• _Work to be completed_
In the records below, find the line that contains "then Some (take" and the line that contains "b5 :: b6 :: b7 :: _ =>". Set down exactly those lines and every line between them, and nothing more.
+++ Data
(** * Frisbee: the framed connection engine and the client router loop

    A shallow embedding of [Conn] (the connection engine), [StreamConn]
    (sub-streams) and [Client.reactor] (the router loop), together with the
    pieces of the Go runtime and standard library these functions call
    ([encoding/binary], [bufio.Writer], [net.Conn], channels).

    Every exported call is modelled as one atomic step on the connection
    record: the mutexes only serialise such steps and are not represented. *)

From Stdlib Require Import ZArith Lia List.
From Stdlib.Strings Require Import Byte.
From stdpp Require Import base option list gmap.

Local Open Scope Z_scope.

(** ** Machine integers and bytes *)

Abbreviation byte := Byte.byte.

#[global] Instance byte_eq_dec : EqDecision byte := λ x y,
  match Byte.eqb x y as b return Byte.eqb x y = b → Decision (x = y) with
  | true => λ H, left (Byte.byte_dec_bl x y H)
  | false => λ H, right (Byte.eqb_false H)
  end eq_refl.

Definition is_uint32 (v : Z) : Prop := 0 ≤ v < 2 ^ 32.
Definition is_uint64 (v : Z) : Prop := 0 ≤ v < 2 ^ 64.

(** [int(v)] for [v : uint64] on a 64-bit target: the same bits read as a
    signed integer. *)
Definition int_of_uint64 (v : Z) : Z := (v + 2 ^ 63) `mod` 2 ^ 64 - 2 ^ 63.

(** [uint64(i)] for [i : int]. *)
Definition uint64_of_int (i : Z) : Z := i `mod` 2 ^ 64.

(** [len(s)] as a Go [int]. *)
Definition len {A} (s : list A) : Z := Z.of_nat (length s).

(** [byte(v)]: the low eight bits. *)
Definition byte_of_Z (v : Z) : byte :=
  default x00 (Byte.of_N (Z.to_N (Z.land v 255))).

Definition Z_of_byte (b : byte) : Z := Z.of_N (Byte.to_N b).

(** [s[lo:hi]] on a slice whose length is its capacity; out of range the Go
    runtime panics, which is [None] here. *)
Definition slice {A} (s : list A) (lo hi : Z) : option (list A) :=
  if bool_decide (0 ≤ lo ∧ lo ≤ hi ∧ hi ≤ len s)
  then Some (take (Z.to_nat (hi - lo)) (drop (Z.to_nat lo) s))
  else None.

(** [copy(dst, src)]: overwrites the first [min(len dst, len src)] elements
    of [dst]; the first component is the number of elements copied. *)
Definition copy {A} (dst src : list A) : Z * list A :=
  (Z.min (len dst) (len src), list_inserts 0 src dst).

(** [copy(dst[lo:], src)] seen from the array behind [dst]. *)
Definition copy_at {A} (dst : list A) (lo : nat) (src : list A) : list A :=
  list_inserts lo src dst.

(** ** encoding/binary, big endian *)

Module BigEndian.

(** The bytes [PutUint32] stores in [b[0]], ..., [b[3]]. *)
Definition PutUint32 (v : Z) : list byte :=
  [ byte_of_Z (Z.shiftr v 24); byte_of_Z (Z.shiftr v 16);
    byte_of_Z (Z.shiftr v 8); byte_of_Z v ].

(** The bytes [PutUint64] stores in [b[0]], ..., [b[7]]. *)
Definition PutUint64 (v : Z) : list byte :=
  [ byte_of_Z (Z.shiftr v 56); byte_of_Z (Z.shiftr v 48);
    byte_of_Z (Z.shiftr v 40); byte_of_Z (Z.shiftr v 32);
    byte_of_Z (Z.shiftr v 24); byte_of_Z (Z.shiftr v 16);
    byte_of_Z (Z.shiftr v 8); byte_of_Z v ].

(** [Uint32(b)]; indexing [b[3]] panics on a shorter slice. *)
Definition Uint32 (b : list byte) : option Z :=
  match b with
  | b0 :: b1 :: b2 :: b3 :: _ =>
      Some (Z.lor (Z.lor (Z.lor (Z_of_byte b3)
                                (Z.shiftl (Z_of_byte b2) 8))
                         (Z.shiftl (Z_of_byte b1) 16))
                  (Z.shiftl (Z_of_byte b0) 24))
  | _ => None
  end.

(** [Uint64(b)]; indexing [b[7]] panics on a shorter slice. *)
Definition Uint64 (b : list byte) : option Z :=
  match b with
  | b0 :: b1 :: b2 :: b3 :: b4 :: b5 :: b6 :: b7 :: _ =>
      Some (Z.lor (Z.lor (Z.lor (Z.lor (Z.lor (Z.lor (Z.lor
             (Z_of_byte b7)
             (Z.shiftl (Z_of_byte b6) 8))
             (Z.shiftl (Z_of_byte b5) 16))
             (Z.shiftl (Z_of_byte b4) 24))
             (Z.shiftl (Z_of_byte b3) 32))
             (Z.shiftl (Z_of_byte b2) 40))
             (Z.shiftl (Z_of_byte b1) 48))
             (Z.shiftl (Z_of_byte b0) 56))
  | _ => None
  end.

End BigEndian.

(** ** Errors *)

(** The context labels handed to [errors.WithContext]. *)
Inductive ErrorContext : Type :=
  DIAL | WRITE | POP | PUSH | READCONN | WRITECONN.

(** Errors that come out of the operating system and the [io], [os] and
    [net] packages: what a [net.Conn] or a [bufio.Writer] on top of it can
    fail with. *)
Inductive syserror : Type :=
| EOF                                     (* io.EOF *)
| ErrClosedPipe                           (* io.ErrClosedPipe *)
| ErrShortWrite                           (* io.ErrShortWrite *)
| ErrDeadlineExceeded                     (* os.ErrDeadlineExceeded *)
| ErrNetClosing                           (* use of closed network connection *)
| OpError (timeout : bool) (errno : Z).   (* *net.OpError *)

(** Non-nil values of Go's [error] interface as this package sees them. A
    Go [error] is an [option err], with [None] for [nil]. *)
Inductive err : Type :=
| Sys (e : syserror)
| InvalidContentLength
| ConnectionClosed
| ConnectionPaused
| ConnectionNotInitialized
| InvalidBufferLength
| InvalidBufferContents
| QueueClosed
| WithContext (e : err) (ctx : ErrorContext).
++++++
• _Response area_
  then Some (take (Z.to_nat (hi - lo)) (drop (Z.to_nat lo) s))
  else None.

(** [copy(dst, src)]: overwrites the first [min(len dst, len src)] elements
    of [dst]; the first component is the number of elements copied. *)
Definition copy {A} (dst src : list A) : Z * list A :=
  (Z.min (len dst) (len src), list_inserts 0 src dst).

(** [copy(dst[lo:], src)] seen from the array behind [dst]. *)
Definition copy_at {A} (dst : list A) (lo : nat) (src : list A) : list A :=
  list_inserts lo src dst.

(** ** encoding/binary, big endian *)

Module BigEndian.

(** The bytes [PutUint32] stores in [b[0]], ..., [b[3]]. *)
Definition PutUint32 (v : Z) : list byte :=
  [ byte_of_Z (Z.shiftr v 24); byte_of_Z (Z.shiftr v 16);
    byte_of_Z (Z.shiftr v 8); byte_of_Z v ].

(** The bytes [PutUint64] stores in [b[0]], ..., [b[7]]. *)
Definition PutUint64 (v : Z) : list byte :=
  [ byte_of_Z (Z.shiftr v 56); byte_of_Z (Z.shiftr v 48);
    byte_of_Z (Z.shiftr v 40); byte_of_Z (Z.shiftr v 32);
    byte_of_Z (Z.shiftr v 24); byte_of_Z (Z.shiftr v 16);
    byte_of_Z (Z.shiftr v 8); byte_of_Z v ].

(** [Uint32(b)]; indexing [b[3]] panics on a shorter slice. *)
Definition Uint32 (b : list byte) : option Z :=
  match b with
  | b0 :: b1 :: b2 :: b3 :: _ =>
      Some (Z.lor (Z.lor (Z.lor (Z_of_byte b3)
                                (Z.shiftl (Z_of_byte b2) 8))
                         (Z.shiftl (Z_of_byte b1) 16))
                  (Z.shiftl (Z_of_byte b0) 24))
  | _ => None
  end.

(** [Uint64(b)]; indexing [b[7]] panics on a shorter slice. *)
Definition Uint64 (b : list byte) : option Z :=
  match b with
  | b0 :: b1 :: b2 :: b3 :: b4 :: b5 :: b6 :: b7 :: _ =>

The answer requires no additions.